(Stored data)
(** * Supabase MCP server: query translator and tool adapter

    A shallow embedding of [supabase_client.py] (class [SupabaseClient], the
    query translator) and [server.py] (the four FastMCP tools), with the
    properties of the specification proved about it.

    Python values are modelled as follows.
    - [str] is [string]; [str.lower] acts on the ASCII letters.
    - [int] is [Z]; [Optional[int]] is [option Z].
    - a [dict] whose iteration order matters (filters, order_by, updates, a
      record) is an association list in insertion order; a [dict] that is only
      looked up (the result envelope, the process environment, the tables of
      the reference backend) is a [gmap].
    - a call that may raise is an [outcome]; a call that talks to the backend
      threads the backend state explicitly. *)

From Stdlib Require Import ZArith List Ascii Sorted Permutation.
From stdpp Require Import gmap strings list fin_maps.

(** ** Python values *)

Inductive value :=
| VNull
| VBool (b : bool)
| VInt (n : Z)
| VStr (s : string).

#[global] Instance value_eq_dec : EqDecision value.
Proof. solve_decision. Defined.

(** A record (one row): column name to value, in column order. *)
Abbreviation record := (list (string * value)).

(** A [Dict[str, V]] in insertion order. *)
Abbreviation dict V := (list (string * V)).

Fixpoint dict_get {V} (k : string) (d : dict V) : option V :=
  match d with
  | [] => None
  | (k', v) :: d' => if decide (k = k') then Some v else dict_get k d'
  end.

(** [d[k] = v]: overwrite in place, or append a new key. *)
Fixpoint dict_set {V} (k : string) (v : V) (d : dict V) : dict V :=
  match d with
  | [] => [(k, v)]
  | (k', v') :: d' =>
      if decide (k = k') then (k, v) :: d' else (k', v') :: dict_set k v d'
  end.

(** Truthiness, as used by [if filters:], [if limit:] and [not self.url]. *)
Definition truthy_dict {V} (d : option (dict V)) : bool :=
  match d with
  | Some (_ :: _) => true
  | _ => false
  end.

Definition truthy_int (n : option Z) : bool :=
  match n with
  | Some n => negb (n =? 0)%Z
  | None => false
  end.

Definition truthy_str (s : option string) : bool :=
  match s with
  | Some (String _ _) => true
  | _ => false
  end.

(** [d.items()] once [d] is known to be truthy; [None] has no items. *)
Definition items {V} (d : option (dict V)) : dict V := default [] d.

(** [str.lower] on ASCII: 'A'..'Z' (65..90) move to 'a'..'z'.  The bytes of
    a character outside ASCII stay as they are; no such character lowers to
    one of the letters a, s, c, so the test [direction.lower() == "asc"] is
    not affected. *)
Definition lower_ascii (a : ascii) : ascii :=
  let n := nat_of_ascii a in
  if Nat.leb 65 n && Nat.leb n 90 then ascii_of_nat (n + 32) else a.

Fixpoint lower (s : string) : string :=
  match s with
  | EmptyString => EmptyString
  | String a s' => String (lower_ascii a) (lower s')
  end.

(** ** Exceptions and outcomes *)

(** A raised object: an instance of [Exception] (what [except Exception]
    catches) or of [BaseException] outside [Exception] ([KeyboardInterrupt],
    [SystemExit]), which [except Exception] lets through.  [msg] is what
    [str(e)] gives. *)
Inductive exn :=
| Exception (cls : string) (msg : string)
| BaseException (cls : string) (msg : string).

Definition str (e : exn) : string :=
  match e with
  | Exception _ msg => msg
  | BaseException _ msg => msg
  end.

Definition isinstance_Exception (e : exn) : bool :=
  match e with
  | Exception _ _ => true
  | BaseException _ _ => false
  end.

Inductive outcome (A : Type) :=
| Return (a : A)
| Raise (e : exn).
Arguments Return {A} a.
Arguments Raise {A} e.

(** Sequencing: a raise in [m] skips the rest. *)
#[global] Instance outcome_bind : MBind outcome := fun A C k m =>
  match m with
  | Return a => k a
  | Raise e => Raise e
  end.

(** ** The query builder of the backend client

    What [self.client.table(t)] and the chained calls build: the table and the
    calls made on the builder, in the order they were made. *)

Inductive payload :=
| One (r : record)
| Many (rs : list record).

Inductive call :=
| Select (columns : string)
| Insert (records : payload)
| Update (updates : record)
| Delete
| Eq (column : string) (v : value)
| Order (column : string) (desc : bool)
| Limit (n : Z)
| Offset (n : Z).

Record query := { q_table : string; q_calls : list call }.

Record APIResponse := { data : list record; count : option Z }.

(** The client object: the one operation that reaches the backend.  [B] is
    the state of the backend. *)
Record Client (B : Type) :=
  { execute : query -> B -> outcome APIResponse * B }.
Arguments execute {B} _ _ _.

(** The four operations of the builder, as opposed to its filters and
    modifiers. *)
Definition is_verb (c : call) : bool :=
  match c with
  | Select _ | Insert _ | Update _ | Delete => true
  | _ => false
  end.

Module Builder.

Definition call_on (q : query) (c : call) : query :=
  {| q_table := q_table q; q_calls := q_calls q ++ [c] |}.

Definition table (name : string) : query :=
  {| q_table := name; q_calls := [] |}.

Definition select (q : query) (columns : string) : query :=
  call_on q (Select columns).

Definition insert (q : query) (records : payload) : query :=
  call_on q (Insert records).

Definition update (q : query) (updates : record) : query :=
  call_on q (Update updates).

Definition delete (q : query) : query := call_on q Delete.

Definition eq (q : query) (column : string) (v : value) : query :=
  call_on q (Eq column v).

(** [order(column, desc=False)] *)
Definition order (q : query) (column : string) (desc : bool) : query :=
  call_on q (Order column desc).

Definition limit (q : query) (n : Z) : query := call_on q (Limit n).

Definition offset (q : query) (n : Z) : query := call_on q (Offset n).

(** The builder that [table] returns has the four operations only; [eq],
    [order], [limit] and [offset] are methods of what an operation returns,
    which in turn has no operation left to call.  A query on which no
    operation was called yet is the former kind of object. *)
Definition has_operation (q : query) : bool := existsb is_verb (q_calls q).

(** What Python raises for a method the object does not have. *)
Definition attribute_error (class attr : string) : exn :=
  Exception "AttributeError"
    ("'" +:+ class +:+ "' object has no attribute '" +:+ attr +:+ "'").

(** [query.eq(column, value)] where [query] may be either kind of builder. *)
Definition getattr_eq (q : query) (column : string) (v : value)
  : outcome query :=
  if has_operation q then Return (eq q column v)
  else Raise (attribute_error "SyncRequestBuilder" "eq").

(** [query.update(updates)], likewise. *)
Definition getattr_update (q : query) (updates : record) : outcome query :=
  if has_operation q
  then Raise (attribute_error "SyncFilterRequestBuilder" "update")
  else Return (update q updates).

(** [query.delete()], likewise. *)
Definition getattr_delete (q : query) : outcome query :=
  if has_operation q
  then Raise (attribute_error "SyncFilterRequestBuilder" "delete")
  else Return (delete q).

End Builder.

(** ** supabase_client.py *)

Module SupabaseClient.

Record t (B : Type) :=
  { url : string; key : string; client : Client B }.
Arguments url {B} _.
Arguments key {B} _.
Arguments client {B} _.

Definition missing_credentials : string :=
  "Missing required environment variables: " +:+
  "SUPABASE_URL and SUPABASE_SERVICE_ROLE_KEY must be set".

Definition os_getenv (environ : gmap string string) (name : string)
  : option string :=
  environ !! name.
(** * AWS Secrets Manager microservice: lifecycle coordinator, deployment
      state machine and rotation strategies

    A shallow embedding of [aws-secrets-manager.service.ts] and of the
    rotation strategies under [infrastructure/lambda/strategies].

    The service is asynchronous TypeScript talking to three collaborators:
    the AWS SDK clients, the Prisma store and [child_process.exec].  Each
    [await] is a call to the outside world; the embedding runs the calls in
    program order inside one monad that threads the world state, collects
    the calls (with their outcomes) in a trace, and propagates exceptions.
    What a collaborator answers is not decided here: it is read from an
    oracle indexed by the number of outside calls made so far, so that the
    same request may be answered differently at different times. *)

From Stdlib Require Import ZArith Ascii String List.
From stdpp Require Import base option list gmap strings.

Local Open Scope string_scope.

(** ** JavaScript values used by the service *)

Module JS.

(** Truthiness of an optional string: [undefined], [null] and the empty
    string are falsy. *)
Definition truthy (o : option string) : bool :=
  match o with
  | Some s => negb (bool_decide (s = EmptyString))
  | None => false
  end.

(** Truthiness of an optional boolean flag. *)
Definition truthy_flag (o : option bool) : bool :=
  match o with
  | Some b => b
  | None => false
  end.

(** [a || b] on optional strings. *)
Definition or (a b : option string) : option string :=
  if truthy a then a else b.

(** [a || 'literal'] where the right operand is a string. *)
Definition or_str (a : option string) (b : string) : string :=
  match a with
  | Some s => if bool_decide (s = EmptyString) then b else s
  | None => b
  end.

> _Assignment_
In the entries, find every line holding "only" and copy it.

> _Exercise response_
      record) is an association list in insertion order; a [dict] that is only
(** The builder that [table] returns has the four operations only; [eq],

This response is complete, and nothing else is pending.